- Directed by: Basu Chatterjee
- Screenplay by: Basu Chatterjee
- Produced by: Basu Chatterjee
- Starring: Sanjeev Kumar Farooq Shaikh Anita Raj
- Cinematography: Ajay Prabhakar
- Edited by: Kamal Saigal
- Music by: Manas Mukherjee
- Release date: 6 July 1984 (India);
- Country: India
- Language: Hindi

= Lakhon Ki Baat =

Lakhon Ki Baat is a 1984 Indian Bollywood film produced and directed by Basu Chatterjee. It stars Sanjeev Kumar, Farooq Shaikh and Anita Raj in pivotal roles. The movie has the Same plot as in The Fortune Cookie (1966).

==Cast==
- Sanjeev Kumar as Advocate Prem Sagar
- Farooq Shaikh as Alok Prakash
- Anita Raj as Shobha Prakash
- Utpal Dutt as Maganbhai
- Pinchoo Kapoor as Rongta Seth
- Dinesh Hingoo as Advocate Desai
- Anjali Sen as Neela Kaul

==Soundtrack==
The music of the film was composed by Manas Mukherjee, while lyrics were penned by Yogesh.
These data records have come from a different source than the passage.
(** A block-entity update stores exactly that record: no other block entity, section or biome changes,
    [true] is returned exactly when the stored bytes were different, and an error (wrong position, too
    many records, too many bytes, no revision left) changes nothing. *)
Theorem block_entity_update_exact key payload nbt s :
  store_ok s → decode_live sha256 key payload = Ok nbt →
  ∃ r s', commit_block_entity_update key nbt s = Some (r, s') ∧ store_ok s' ∧
    let c := columns s in let c' := columns s' in
    match r with
    | Ok changed =>
        (∀ k, block_entity c' k = if decide (k = key) then Some nbt else block_entity c k) ∧
        (∀ k, sub_chunk c' k = sub_chunk c k) ∧ (∀ k, biome_storage c' k = biome_storage c k) ∧
        (changed = true ↔ block_entity c key ≠ Some nbt)
    | Err _ => c' = c
    end.
Proof using Type.
  intros Hs Hlive. apply decode_live_genuine in Hlive.
  destruct (commit_block_entity_update_spec sha256 key nbt s Hs Hlive) as (r & s' & Hrun & H1 & _ & H3).
  exists r, s'. split; [done|]. split; [done|]. cbv zeta. destruct r as [changed|e]; [|done]. case_decide as Hsame.
  - destruct H3 as [-> ->]. split_and!; [|done..]. intros k. case_decide as Hk; [by subst k|done].
  - destruct H3 as [-> (o & Hw & Ho1 & Ho2 & Ho3)]. split_and!.
    + intros k. rewrite (writes_block_entity _ _ _ _ _ Hw), Ho3. case_decide as H2; case_decide as Hk; subst; try done.
      * apply lookup_insert_eq.
      * by rewrite lookup_insert_ne, block_entity_stored, H2.
    + intros k. rewrite !sub_chunk_sections, (writes_lookup _ _ _ _ _ Hw). case_decide as Hk; [by rewrite Ho1, Hk|done].
    + intros k. by apply (writes_biome_storage _ _ _ _ _ Hw).
    + done.
Qed.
1. "Ek Tum Ho Jaise" - Anuradha Paudwal
2. "Jeevan Ki Rahon Me" - Alka Yagnik
3. "Jeevan Ki Rahon Me (Duet)" - Shabbir Kumar, Chandrani Mukherjee
4. "Reshmi Gul Zara Kijiye" - Anuradha Paudwal
5. "Lakhon Ki Hai Baat" - Alka Yagnik, Shakti Thakur

==Plot==
Sports photographer Alok Prakash (Farooq Shaikh) is shooting a female field hockey game when he's hit with a stray ball. Prakash is hospitalized but only suffers from minor injuries, though his enterprising brother-in-law, Prem Sagar (Sanjeev Kumar), sees an opportunity to make some easy money. Sagar, a lawyer, asks Prakash to exaggerate his injury so he can file a lawsuit and they can live off the settlement. Soon, the whole family is involved, and Prakash and Sagar find the ruse hard to keep up.